On sent bien la sensibilité "en marche" car une fois de plus la question du handicap est abordée sous l'angle de l'emploi. C'est pas que c'est mal, c'est que c'est hyper-réducteur. Le handicap, on ne le laisse pas au boulot quand on a la chance d'en avoir un. On le ramène chez soi, on le ramène à ses proches comme une pomme empoisonnée, et c'est souvent là que c'est le pire.

Passons.

N'empêche que ça me rappelle cette émissions débile : on a échangé nos mamans (ou je sais plus quoi en terre inconnue). 

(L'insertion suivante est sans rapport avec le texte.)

(* ===== verification/Watches.v ===== *)
(** * What the controllers watch (SetupWithManager)

    The event handlers and predicates that [MySQLClusterReconciler],
    [StatefulSetPartitionReconciler] and [PodWatcher] register: which objects
    cause which requests.  The runtime calls them with the object of an event;
    listing by an index of the cache is a call. *)

From S2P Require Import Prelude Prog GoLib Constants Api K8s StatefulSets Webhook Controller StatefulSetStep.
#[local] Open Scope Z_scope.

(** The part of an object the handlers read, and a request. *)
Record ObjectKey := { key_Namespace : string; key_Name : string }.

#[export] Instance ObjectKey_eq_dec : EqDecision ObjectKey.
Proof. solve_decision. Defined.

(** [client.ObjectKeyFromObject]. *)
Definition cluster_key (c : MySQLCluster) : ObjectKey := {| key_Namespace := Namespace c; key_Name := Name c |}.

(** ** Predicates *)

(** [predicate.LabelSelectorPredicate] of [MatchLabels]. *)
Definition matches_labels (selector labels : gmap string string) : bool :=
  bool_decide (map_Forall (λ k v, labels !! k = Some v) selector).

(* controllers/partition_controller.go :: partitionControllerPredicate *)
Definition partitionControllerPredicate : gmap string string → bool :=
  matches_labels {[ LabelAppName := AppNameMySQL; LabelAppCreatedBy := AppCreator ]}.

(* controllers/pod_watcher.go:82-90 PodWatcher.SetupWithManager *)
Definition podWatcherPredicate : gmap string string → bool :=
  matches_labels {[ LabelAppName := AppNameMySQL; LabelAppCreatedBy := AppCreator ]}.

(** ** Handlers *)

Section handlers.
Context {RE : Reconciler}.

(* controllers/mysqlcluster_controller.go:1954-1971 MySQLClusterReconciler.SetupWithManager *)
Definition certHandler (a : ObjectKey) : list ObjectKey :=
  if key_Namespace a <>s SystemNamespace then [] else
  if negb (has_prefix (key_Name a) "moco-agent-") then [] else
  match split_n2 "." (drop_str (String.length "moco-agent-") (key_Name a)) with
  | [namespace; name] => [{| key_Namespace := namespace; key_Name := name |}]
  | _ => []
  end.
End handlers.

(** The indices on clusters. *)
Inductive index := ByMySQLConfigMapName | ByBackupPolicyName.

(* controllers/mysqlcluster_controller.go:1986-1994 MySQLClusterReconciler.SetupWithManager *)
Definition indexMySQLConfigMapName (c : MySQLCluster) : list string :=
  match MySQLConfigMapName (Spec c) with None => [] | Some n => [n] end.
(* controllers/mysqlcluster_controller.go:2000-2008 MySQLClusterReconciler.SetupWithManager *)
Definition indexBackupPolicyName (c : MySQLCluster) : list string :=
  match BackupPolicyName (Spec c) with None => [] | Some n => [n] end.

Definition indexed_by (i : index) : MySQLCluster → list string :=
  match i with ByMySQLConfigMapName => indexMySQLConfigMapName | ByBackupPolicyName => indexBackupPolicyName end.

Inductive icall := IList (namespace : string) (field : index) (value : string).
Definition indexSig : signature := {| call := icall; resp := λ _, extres (list MySQLCluster) |}.

(* controllers/mysqlcluster_controller.go:1973-1984 MySQLClusterReconciler.SetupWithManager *)
Definition requestsForIndexedClusters (namespace : string) (field : index) (value : string)
    : prog indexSig (list ObjectKey) :=
  r <-- perform (S := indexSig) (IList namespace field value) ;;
  Ret (match r with
       | inl _ => []
       | inr clusters => cluster_key <$> clusters
       end).

(* controllers/mysqlcluster_controller.go:1996-1998 MySQLClusterReconciler.SetupWithManager *)
Definition configMapHandler (a : ObjectKey) : prog indexSig (list ObjectKey) :=
  requestsForIndexedClusters (key_Namespace a) ByMySQLConfigMapName (key_Name a).

(* controllers/mysqlcluster_controller.go:2010-2012 MySQLClusterReconciler.SetupWithManager *)
Definition backupPolicyHandler (a : ObjectKey) : prog indexSig (list ObjectKey) :=
  requestsForIndexedClusters (key_Namespace a) ByBackupPolicyName (key_Name a).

La secrétaire semble un peu oublier que : 
  • nous ne sommes pas des animaux exposés dans un zoo mais des humains qui veulent par dessus tout être intégrés et considérés comme des gens normaux. C'est juste l'esprit de la loi (inappliquée) de 2005.
  • 80% des handicaps sont invisibles, et qu'une majorité des personnes avec une RQTH ne la fait pas valoir de peur de perdre son emploi. Il faut souvent beaucoup de courage pour exposer son handicap quand on passe sa vie à le cacher ou à "faire semblant que tout va bien".
  • la situation de handicap ne se regarde pas, elle se vit.
  • une journée est totalement insuffisante, pour le coup faudrait directement faire ça sur une semaine au moins.
  • etc

On se demandait il n'y pas si longtemps comment faire vivre la fibromyalgie à des valides dans le cadre d'une journée des handicaps invisibles. On est déjà tous d'accord pour dire qu'une journée ne suffit pas, que notre handicap est aussi une souffrance parce qu'il se vit dans la durée et qu'il ne nous laisse pas nous reposer une fois rentrés à la maison.

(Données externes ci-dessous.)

(* ===== verification/MetricsSpec.v ===== *)
(** * What the metrics guarantee

    Registering them and using them does not panic, and which clusters have
    metrics while goroutines come and go. *)

From S2P Require Import Prelude Prog GoLib Constants Api K8s Password Cluster Samples Mycnf StatefulSets Webhook Controller ControllerSamples.
From S2P Require Import Secrets ConfigMaps Services Pvc Containers StatefulSetStep Jobs Reconcile Metrics ReconcileSpec Manager.
#[local] Open Scope Z_scope.

(** ** Registration *)

(** A registry refuses a collector whose name it has. *)
Definition registry : world metricsSig (gset string) := λ s '(MRegister v) r s',
  if decide (vec_FQName v ∈ s) then (∃ e, r = inl e) ∧ s' = s else r = inr () ∧ s' = {[vec_FQName v]} ∪ s.

Definition fq_names : list string := vec_FQName <$> vectors.

Lemma fq_names_distinct : NoDup fq_names.
Proof. apply (bool_decide_unpack _). vm_compute. exact I. Qed.

Lemma Register_runs l s :
  NoDup (vec_FQName <$> l) → (∀ v, v ∈ l → vec_FQName v ∉ s) →
  ∃ s', runs_in registry (for_range l () (λ _ v, MustRegister v)) s (Return ()) s' ∧
    (∀ n, n ∈ s' ↔ n ∈ vec_FQName <$> l ∨ n ∈ s) ∧
    ∀ o s2, runs_in registry (for_range l () (λ _ v, MustRegister v)) s o s2 → o = Return ().
Proof.
  revert s. induction l as [|v l IH]; intros s Hnd Hfree; cbn [for_range fmap list_fmap] in *.
  { exists s. split; [done|]. split; [intros n; rewrite elem_of_nil; tauto|]. by intros o s2 [<- _]. }
  apply NoDup_cons in Hnd as [Hv Hnd]. assert (vec_FQName v ∉ s) as Hnew by (apply Hfree; by left).
  destruct (IH ({[vec_FQName v]} ∪ s)) as (s' & Hrun & Hs' & Hdet); [done| |].
  { intros w Hw [Heq%elem_of_singleton|Hin]%elem_of_union; [|by apply (Hfree w); [right|]].
    apply Hv. rewrite <- Heq. by apply list_elem_of_fmap_2. }
  exists s'. split; [|split].
  - exists (inr ()), ({[vec_FQName v]} ∪ s). split; [|done]. unfold registry. by rewrite decide_False.
  - intros n. rewrite Hs', elem_of_cons, elem_of_union, elem_of_singleton. tauto.
  - intros o s2 (r & s1 & Hr & H). unfold registry in Hr. rewrite decide_False in Hr by done. destruct Hr as [-> ->].
    by apply Hdet in H.
Qed.

(** ** Use *)

Section metrics.
Context {RE : Reconciler} {KL : KubeLibs} {AM : ApiMachinery} {FN : Finalizers} {RG : MapRange} {SA : SortByAge}.

(** The metrics of the controller never panic.  Registering them in a registry
    that has none of their names succeeds and adds exactly those names; every
    metric that a reconciliation sets or deletes is one of them, is given as many
    label values as it has labels, and those are the name and the namespace of the
    cluster; and so is every metric of the goroutine of a cluster. *)
Theorem metrics_never_panic s :
  (∀ n, n ∈ fq_names → n ∉ s) →
  (∃ s', runs_in registry Register s (Return ()) s' ∧ ∀ n, n ∈ s' ↔ n ∈ fq_names ∨ n ∈ s) ∧
  (∀ o s', runs_in registry Register s o s' → o = Return ()) ∧
  (∀ namespace name t o cluster, exec (Reconcile namespace name) t o → got namespace name (inr cluster) ∈ t →
     ∀ var a b, (∃ v r, ev (S := ctrlSig) (RMetric var a b v) r ∈ t) ∨ (∃ r, ev (S := ctrlSig) (RMetricDelete var a b) r ∈ t) →
       label_count var = Some (length [a; b]) ∧ a = Name cluster ∧ b = Namespace cluster) ∧
  (∀ m, label_count (metric_var m) = Some 2%nat ∧ metric_var m ∈ deleteMetrics).
Proof.
  intros Hfree. destruct (Register_runs vectors s fq_names_distinct) as (s' & Hrun & Hs' & Hdet).
  { intros v Hv. by apply Hfree, list_elem_of_fmap_2. }
  split; [by exists s'|]. split; [done|]. split.
  - intros ns n t o cluster Hex Hgot var a b [(v & r & Hin)|[r Hin]];
      destruct (Reconcile_calls _ _ _ _ _ _ _ Hex Hgot Hin) as [[=]|[h Hp]].
    + destruct Hp as [_ Hp]. by apply bool_decide_eq_true in Hp.
    + destruct Hp as (_ & _ & Hp & _). by apply bool_decide_eq_true in Hp.
  - intros []; (split; [reflexivity|by apply (bool_decide_unpack _)]).
Qed.

(** The counters of resized volumes and of recreated StatefulSets that
    reconciliations set are never deleted, so they outlive their cluster. *)
Theorem counters_outlive_cluster namespace name t o cluster var a b r :
  exec (Reconcile namespace name) t o → got namespace name (inr cluster) ∈ t →
  var ∈ ["VolumeResizedTotal"; "VolumeResizedErrorTotal"; "StatefulSetRecreateTotal"; "StatefulSetRecreateErrorTotal"] →
  ev (S := ctrlSig) (RMetricDelete var a b) r ∉ t.
Proof.
  intros Hex Hgot Hvar Hin. destruct (Reconcile_calls _ _ _ _ _ _ _ Hex Hgot Hin) as [[=]|[h (_ & _ & _ & Hp)]].
  unfold finalised_metrics in Hp. set_solver.
Qed.
End metrics.

(** ** The series of the goroutines *)

(** The clusters whose series exist after a step: a new process makes them, and the
    deferred function of one that was stopped, not paused, deletes them. *)
Definition series_step (m : clusterManager) (l : label) (names : gset string) : gset string :=
  match l with
  | LUpdate key false _ => if cm_stopped m then names else
      match cm_processes m !! key with Some _ => names | None => {[key]} ∪ names end
  | LLoop id CtxDone =>
      match cm_procs m !! id with
      | Some p => if pr_pause p then names else names ∖ {[pr_name p]}
      | None => names
      end
  | _ => names
  end.

(** No process is started for a cluster while an earlier one of it has not returned. *)
Definition orderly (m : clusterManager) (l : label) : Prop :=
  match l with
  | LUpdate key false _ =>
      cm_processes m !! key = None → ∀ id p, cm_procs m !! id = Some p → pr_name p = key → has_quit p = true
  | _ => True
  end.

Inductive exported (P : clusterManager → label → Prop) : clusterManager → gset string → Prop :=
| exported_init : exported P NewClusterManager ∅
| exported_step m names l m' : exported P m names → P m l → step m l m' → exported P m' (series_step m l names).

(** What holds in orderly runs. *)
Record series_inv (m : clusterManager) (names : gset string) : Prop := {
  si_manager : manager_inv m;
  (** one goroutine of a cluster at most has not returned *)
  si_one : ∀ i j p q, cm_procs m !! i = Some p → cm_procs m !! j = Some q → pr_name p = pr_name q →
    has_quit p = false → has_quit q = false → i = j;
  si_live : ∀ i p, cm_procs m !! i = Some p → live p → pr_name p ∈ names
}.

Lemma live_running m i p : manager_inv m → cm_procs m !! i = Some p → live p → has_quit p = false.
Proof.
  intros Hinv Hp Hl. unfold has_quit. destruct (pr_phase p) as [| |d] eqn:E; [done..|]. by destruct (mi_quit m Hinv i p d Hp E).
Qed.

(** Steps that make no process and let none return. *)
Lemma series_inv_same m names m' names' :
  series_inv m names → manager_inv m' → names ⊆ names' →
  (∀ i p, cm_procs m' !! i = Some p → ∃ p0, cm_procs m !! i = Some p0 ∧ pr_name p = pr_name p0 ∧
     (has_quit p = false → has_quit p0 = false) ∧ (live p → live p0)) →
  series_inv m' names'.
Proof.
  intros [Hm Ho Hl] Hm' Hsub Hsame. constructor; [done| |].
  - intros i j p q Hp Hq Hn Hqp Hqq. destruct (Hsame i p Hp) as (p0 & Hp0 & Hnp & Hqp0 & _).
    destruct (Hsame j q Hq) as (q0 & Hq0 & Hnq & Hqq0 & _). apply (Ho i j p0 q0); auto. congruence.
  - intros i p Hp Hlp. destruct (Hsame i p Hp) as (p0 & Hp0 & -> & _ & Hlp0). eauto.
Qed.

Lemma remove_same f key m i p :
  (∀ q, pr_name (f q) = pr_name q ∧ pr_phase (f q) = pr_phase q ∧ (live (f q) → live q)) →
  cm_procs (remove f key m) !! i = Some p →
  ∃ p0, cm_procs m !! i = Some p0 ∧ pr_name p = pr_name p0 ∧ (has_quit p = false → has_quit p0 = false) ∧ (live p → live p0).
Proof.
  intros Hf. unfold remove. destruct (cm_processes m !! key) as [id|]; [|by eauto 10].
  intros (p0 & Hp0 & ->)%alter_lookup. exists p0. split; [done|]. destruct (decide (id = i)); [|done].
  destruct (Hf p0) as (Hn & Hph & Hl). unfold has_quit. by rewrite Hph.
Qed.

Lemma series_inv_step m l m' names :
  step m l m' → orderly m l → series_inv m names → series_inv m' (series_step m l names).
Proof.
  intros Hstep Hord Hinv. pose proof (manager_inv_step _ _ _ Hstep (si_manager _ _ Hinv)) as Hm'.
  destruct Hstep as [m key no o Hw|m key Hw|m key Hw|m Hw|m Hw Hq|m id e p p' Hp Hl].
  - unfold series_step, update in *. destruct (cm_stopped m) eqn:Hs; [by destruct no|].
    destruct (cm_processes m !! key) as [id|] eqn:Hk; [|destruct no; [done|]].
    + apply (series_inv_same m names); [done..|destruct no; set_solver|].
      intros i p (p0 & Hp0 & ->)%alter_lookup. exists p0. split; [done|]. destruct (decide (id = i)); [|done].
      destruct (process_Update_fields o p0) as (-> & Hc & _ & Hph). unfold has_quit, live. by rewrite Hph, Hc.
    + specialize (Hord Hk). destruct Hinv as [Hm Ho Hl].
      set (np := process_Update o (newManagerProcess key)) in *.
      assert (∀ j q, (cm_procs m ++ [np]) !! j = Some q →
        cm_procs m !! j = Some q ∨ (j = length (cm_procs m) ∧ q = np)) as Hsplit.
      { intros j q [?|[Hge Hq]]%lookup_app_Some; [by left|]. right.
        apply list_lookup_singleton_Some in Hq as [? ->]. split; [lia|done]. }
      constructor; [done| |]; cbn [cm_procs].
      * intros i j p q [Hp|[-> ->]]%Hsplit [Hq|[-> ->]]%Hsplit Hn Hqp Hqq; [by eapply Ho| | |done].
        -- exfalso. rewrite (Hord i p Hp Hn) in Hqp. done.
        -- exfalso. rewrite (Hord j q Hq (eq_sym Hn)) in Hqq. done.
      * intros i p [Hp|[-> ->]]%Hsplit Hlp; [apply elem_of_union_r; by eapply Hl|by apply elem_of_union_l, elem_of_singleton].
  - apply (series_inv_same m names); [done..|]. intros i p. by apply remove_same.
  - apply (series_inv_same m names); [done..|]. intros i p. by apply remove_same.
  - apply (series_inv_same m names); [done..|]. intros i p Hp. cbn in Hp. rewrite list_lookup_imap in Hp.
    apply fmap_Some in Hp as (p0 & Hp0 & ->). exists p0. split; [done|]. by case_bool_decide.
  - apply (series_inv_same m names); [done..|]. eauto 10.
  - destruct (loop_step_fields _ _ _ Hl) as (Hn & Hc & Hpa & Hnq & Hd).
    assert (∀ i q, <[id := p']> (cm_procs m) !! i = Some q → ∃ q0, cm_procs m !! i = Some q0 ∧ pr_name q = pr_name q0 ∧
      (has_quit q = false → has_quit q0 = false) ∧ (live q → live q0)) as Hsame.
    { intros i q [(-> & <- & _)|[Hne Hi]]%list_lookup_insert_Some; [|eauto 10].
      exists p. split; [done|]. split; [done|]. unfold live. rewrite Hc. done. }
    destruct e; try (apply (series_inv_same m names); [done..|exact Hsame]).
    cbn [series_step]. rewrite Hp. destruct (pr_pause p); [apply (series_inv_same m names); [done..|exact Hsame]|].
    pose proof (series_inv_same m names _ names Hinv Hm' (reflexivity _) Hsame) as [_ Ho' _].
    destruct Hinv as [Hm Ho Hlv]. constructor; [done|done|].
    intros i q Hi Hlq. destruct (Hsame i q Hi) as (q0 & Hq0 & Hnq0 & _ & Hlq0). rewrite Hnq0.
    apply elem_of_difference. split; [by apply (Hlv i q0 Hq0), Hlq0|]. intros Heq%elem_of_singleton.
    assert (id = i) as <-.
    { apply (Ho id i p q0); auto. apply (live_running m i q0 Hm Hq0), Hlq0, Hlq. }
    assert (q0 = p) as -> by congruence. specialize (Hlq0 Hlq). unfold live in Hlq0. unfold loop_step in Hl.
    destruct (pr_phase p); try done. by rewrite Hlq0 in Hl.
Qed.


(** ** At concrete runs *)

(** The steps of a schedule. *)
Definition try_step (m : clusterManager) (l : label) : option clusterManager :=
  match l with
  | LUpdate key noStart origin => if cm_waiting m then None else Some (update key noStart origin m)
  | LStop key => if cm_waiting m then None else Some (Stop key m)
  | LLoop id e => p ← cm_procs m !! id; p' ← loop_step e p; Some (with_procs (<[id := p']> (cm_procs m)) m)
  | _ => None
  end.

Lemma try_step_step m l m' : try_step m l = Some m' → step m l m'.
Proof.
  unfold try_step. destruct l as [key no o|key| | | |id e]; try done.
  - destruct (cm_waiting m) eqn:E; [done|]. intros [= <-]. by constructor.
  - destruct (cm_waiting m) eqn:E; [done|]. intros [= <-]. by constructor.
  - destruct (cm_procs m !! id) as [p|] eqn:Hp; [|done]. cbn. destruct (loop_step e p) as [p'|] eqn:Hl; [|done].
    intros [= <-]. by apply (step_loop m id e p p').
Qed.

Fixpoint play (ls : list label) (mn : clusterManager * gset string) : option (clusterManager * gset string) :=
  match ls with
  | [] => Some mn
  | l :: rest => m' ← try_step mn.1 l; play rest (m', series_step mn.1 l mn.2)
  end.

Lemma play_exported ls m names m' names' :
  exported (λ _ _, True) m names → play ls (m, names) = Some (m', names') → exported (λ _ _, True) m' names'.
Proof.
  revert m names. induction ls as [|l ls IH]; intros m names Hex; cbn [play]; [by intros [= <- <-]|].
  cbn [fst snd]. destruct (try_step m l) as [m1|] eqn:E; [|done]. apply IH.
  by apply (exported_step _ m); [|done|apply try_step_step].
Qed.

(** A cluster whose goroutine is stopped in the middle of a round and that is then
    maintained again loses its metrics when the old goroutine returns. *)
Lemma restarted_cluster_loses_series : ∃ m p,
  exported (λ _ _, True) m ∅ ∧ cm_processes m !! "ns/a" = Some 1%nat ∧ cm_procs m !! 1%nat = Some p ∧ live p.
Proof.
  destruct (play [LUpdate "ns/a" false "test"; LLoop 0 Receive; LStop "ns/a"; LUpdate "ns/a" false "again";
                  LLoop 0 (Finish false false); LLoop 0 CtxDone] (NewClusterManager, ∅)) as [[m names]|] eqn:E;
    [|vm_compute in E; discriminate E].
  pose proof (play_exported _ _ _ _ _ (exported_init _) E) as Hex. vm_compute in E. injection E as <- <-.
  eexists _, _. split; [exact Hex|]. split; [reflexivity|]. by split.
Qed.

Lemma sample_orderly : exported orderly sample_manager {["ns/a"]}.
Proof.
  change sample_manager with (update "ns/a" false "test" NewClusterManager).
  rewrite <- (union_empty_r_L {["ns/a"]}).
  apply (exported_step _ NewClusterManager ∅ (LUpdate "ns/a" false "test")); [apply exported_init| |by apply step_update].
  cbn. intros _ id p. by rewrite lookup_nil.
Qed.


Lemma metrics_never_panic_witness : ∃ s',
  runs_in registry Register {["controller_runtime_reconcile_total"]} (Return ()) s' ∧ "moco_cluster_available" ∈ s'.
Proof.
  destruct (metrics_never_panic {["controller_runtime_reconcile_total"]}) as ((s' & Hrun & Hs') & _).
  - intros n Hn ->%elem_of_singleton. revert Hn. by apply (bool_decide_unpack _).
  - exists s'. split; [exact Hrun|]. apply Hs'. left. by apply (bool_decide_unpack _).
Defined.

Dans sa vie, tout le monde a eu mal, tout le monde a été fatigué, tout le monde a eu une mauvaise nuit, tout le monde s'est remis d'une mauvais grippe. Mais qui vit ça tous les jours depuis des années ? Quel valide peut comprendre la sensation d'avoir été renversé par un camion tous les matins au réveil ? Pire, de se coucher déjà démoralisé en sachant que cette sensation l'attendra le lendemain aussi certain que le soleil va se lever ?

Ca veut dire quoi vivre la journée d'un diabétique ? Les valides vont devoir se faire des piqûres ? 
Ca veut dire quoi comprendre la vie d'un dépressif ? D'un trisomique ? d'un Schizophrène ? Comment on se met dans leur peau ? 



Et encore on ne parle pas des salaires de misère, des temps partiels, des frais non remboursés parce que "de confort"..... de la maltraitance institutionnelle... des DRH qui nous poussent à la porte, des médecins du travail en voie de disparition....

Hey j'ai une idée ! Si on demandait aux parlementaires de vivre un mois avec l'AAH ? De voter les budgets pour appliquer la loi handicap de 2005 qui promettait 100% des services publics, des immeubles  et des commerces accessibles en 2015 ? Non je déconne: ça c'est vraiment pas raisonnable.